After finding himself laid off in February 2008, Garner mowed lawns and worked doing any odds and ends he could find to pay the bills, but that only went so far. Before long, the bank wanted his house back.
With no home, no job and no prospects, Garner boarded a bus headed for northwest Arkansas, hoping the job market would be better here.
Since he arrived two months ago, Garner has put in work applications in hopes of getting a job as a mechanic or a hotel maintenance man, or just anything he can do to make an honest day's wage, he said.
Shortly after arriving in Bentonville, Garner decided he needed some form of transportation to allow him to travel to and from job interviews. With that in mind, he started to build a motorized bicycle.
Using a bike that was donated to him through Helping Hands, Garner searched for parts in trash bins around town - anything he could find to make the bicycle work, he said.
He traded an old laptop computer to get the motor from a skateboard scooter. A piece of scrap metal he found one day became the bike's motor mount. He hit the jackpot when he found a solarpowered battery charger. He mounted the charger on the bike's handlebars to power his headlight and iPod.

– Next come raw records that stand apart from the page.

Lemma runFan_app (l1 l2 : list (nat * RateLimitReq)) (nd nd1 : N) (o1 : list (nat * RateLimitResp)) :
  runFan conf su l1 nd = Ret (o1, nd1) ->
  runFan conf su (l1 ++ l2) nd = (outs ← runFan conf su l2; mret (o1 ++ outs)) nd1.
Proof.
  revert nd o1. induction l1 as [|[i r] l1 IH]; intros nd o1 Hr.
  - injection Hr as <- <-. simpl. unfold mbind, M_bind. by destruct (runFan conf su l2 nd) as [[]|].
  - simpl in *. apply bind_ret_inv in Hr as (rl & nd2 & Hr1 & Hr). apply bind_ret_inv in Hr as (o & nd3 & Hr2 & Hm).
    injection Hm as <- <-. rewrite (bind_ret_run _ _ _ _ _ Hr1). unfold mbind at 1, M_bind at 1. rewrite (IH _ _ Hr2).
    unfold mbind, M_bind. by destruct (runFan conf su l2 nd3) as [[]|].
Qed.

Lemma stays_app (l1 l2 : list (nat * RateLimitReq)) (nd nd1 : N) (o1 : list (nat * RateLimitResp)) :
  stays (l1 ++ l2) nd -> runFan conf su l1 nd = Ret (o1, nd1) -> stays l2 nd1.
Proof.
  intros Hs Hr d rest outs nd' -> Hrun. apply (Hs (l1 ++ d) rest (o1 ++ outs)); [by rewrite app_assoc|].
  by rewrite (runFan_app _ _ _ _ _ Hr), (bind_ret_run _ _ _ _ _ Hrun).
Qed.

(** A batch with one request on the key, evaluated in any order. *)
Lemma runFan_batch (l1 l2 : list (nat * RateLimitReq)) (i : nat) (r : RateLimitReq) (rem : Z) (nd : N) :
  Forall (fun t => HashKey t.2 <> k) l1 -> Forall (fun t => HashKey t.2 <> k) l2 -> globalHit r -> 0 < r_Hits r ->
  stays (l1 ++ (i, r) :: l2) nd -> holding False [] rem nd ->
  exists outs nd', runFan conf su (l1 ++ (i, r) :: l2) nd = Ret (outs, nd') /\
    holding False [drainGlobal r] (Z.max 0 (rem - r_Hits r)) nd'.
Proof.
  intros Hf1 Hf2 Hr Hh Hs Hnd. destruct (runFan_others l1 [] rem nd Hf1) as (o1 & nd1 & Hr1 & Hh1); [|done|].
  { intros d rest outs nd' -> Hrun. apply (Hs d (rest ++ (i, r) :: l2) outs); [by rewrite app_assoc|done]. }
  pose proof (stays_app _ _ _ _ _ Hs Hr1) as Hs1.
  destruct (peerOne_own r [] rem Hr Hh nd1 Hh1) as (rl & nd2 & Hp & Hh2).
  assert (runFan conf su [(i, r)] nd1 = Ret ([(i, rl)], nd2)) as Hone by (simpl; by rewrite (bind_ret_run _ _ _ _ _ Hp)).
  pose proof (stays_app [(i, r)] l2 _ _ _ Hs1 Hone) as Hs2.
  destruct (runFan_others l2 _ _ nd2 Hf2 Hs2 Hh2) as (o2 & nd3 & Hr3 & Hh3). eexists _, nd3. split; [|exact Hh3].
  rewrite (runFan_app _ _ _ _ _ Hr1). change ((i, r) :: l2) with ([(i, r)] ++ l2).
  unfold mbind at 1, M_bind at 1. rewrite (runFan_app _ _ _ _ _ Hone), (bind_ret_run _ _ _ _ _ Hr3). reflexivity.
Qed.
End Owner.

(** ** There and back *)

Lemma aggregated_size (qs : list RateLimitReq) (m : gmap string RateLimitReq) :
  (size (aggregated qs m) <= size m + length qs)%nat.
Proof.
  revert m. induction qs as [|r qs IH]; intros m; simpl; [lia|]. specialize (IH (aggregateHit r m)).
  assert (size (aggregateHit r m) <= S (size m))%nat; [|unfold aggregated in *; lia]. unfold aggregateHit.
  destruct (m !! HashKey r) eqn:E; [rewrite map_size_insert_Some by eauto; lia|by rewrite map_size_insert_None].
Qed.

Lemma imap_snd {A} (l : list A) : (imap pair l).*2 = l.
Proof. rewrite fmap_imap. apply list_eq. intros i. rewrite list_lookup_imap. by destruct (l !! i). Qed.

(** A request of a batch without repeated keys, and the others. *)
Lemma batch_split (k : string) (r : RateLimitReq) (reqs : list RateLimitReq)
    (order : list (nat * RateLimitReq) -> list (nat * RateLimitReq)) :
  (forall l, order l ≡ₚ l) -> r ∈ reqs -> HashKey r = k -> NoDup (HashKey <$> reqs) ->
  exists l1 i l2, order (imap pair reqs) = l1 ++ (i, r) :: l2 /\
    Forall (fun t => HashKey t.2 <> k) l1 /\ Forall (fun t => HashKey t.2 <> k) l2.
Proof.
  intros Horder Hr Hk Hnd. apply list_elem_of_lookup in Hr as [i Hi].
  assert ((i, r) ∈ order (imap pair reqs)) as Hin.
  { rewrite Horder. apply list_elem_of_lookup. exists i. by rewrite list_lookup_imap, Hi. }
  apply list_elem_of_split in Hin as (l1 & l2 & He). exists l1, i, l2. split; [done|].
  assert (NoDup (HashKey <$> (order (imap pair reqs)).*2)) as Hn by (by rewrite Horder, imap_snd).
  rewrite He, !fmap_app, !fmap_cons in Hn. cbn [snd] in Hn. rewrite Hk in Hn. apply NoDup_app in Hn as (_ & Hdis & Hn).
  apply NoDup_cons in Hn as [Hni _]. split; apply Forall_forall; intros t Ht Hkt.
  - apply (Hdis k); [|left]. rewrite <- Hkt, <- list_fmap_compose. by apply (list_elem_of_fmap_2 (HashKey ∘ snd)).
  - apply Hni. rewrite <- Hkt, <- list_fmap_compose. by apply (list_elem_of_fmap_2 (HashKey ∘ snd)).
Qed.

Section RoundTrip.
Context `{Arch} `{Hash64} {C S : Type} `{CacheLaws C} `{StoreLaws S}.
Context {Peer : Type} (conf : NodeConf) (su : Surroundings Peer) (addr : Peer -> string) (pick : string -> result Peer).

(** The requests a member sends to the owner of a key after it queued [qs]. *)
Definition sentTo (peer : Peer) (qs : list RateLimitReq) : list RateLimitReq :=
  batchFor addr pick (aggregated qs ∅) (addr peer).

With a maximum speed of 45 mph, Garner's bicycle gets him around town in a timely manner.
"I passed a guy on a scooter (Wednesday). When I passed him, I saw his mouth drop," Garner said. "I just slowed down a little bit, looked at him, sort of smiled a little bit, hit the gas and passed him by. I am sure he was thinking, 'How did I just get passed by a bicycle?'"
Everything on the bike - except for the belt and ring in the rear wheel's spokes that allows the motor to propel the bicycle - was assembled by Garner, he said.
The bicycle took Garner just more than two months to complete, which was like going to therapy, he said.
"This was a building project that was just healing to me," Garner said. "Put me in a garage full of parts and a few motors, and I would be just tickled."
If he is still unable to get a job in the coming weeks, Garner plans to ride his bicycle to Nebraska, where he has heard there are manufacturing jobs available.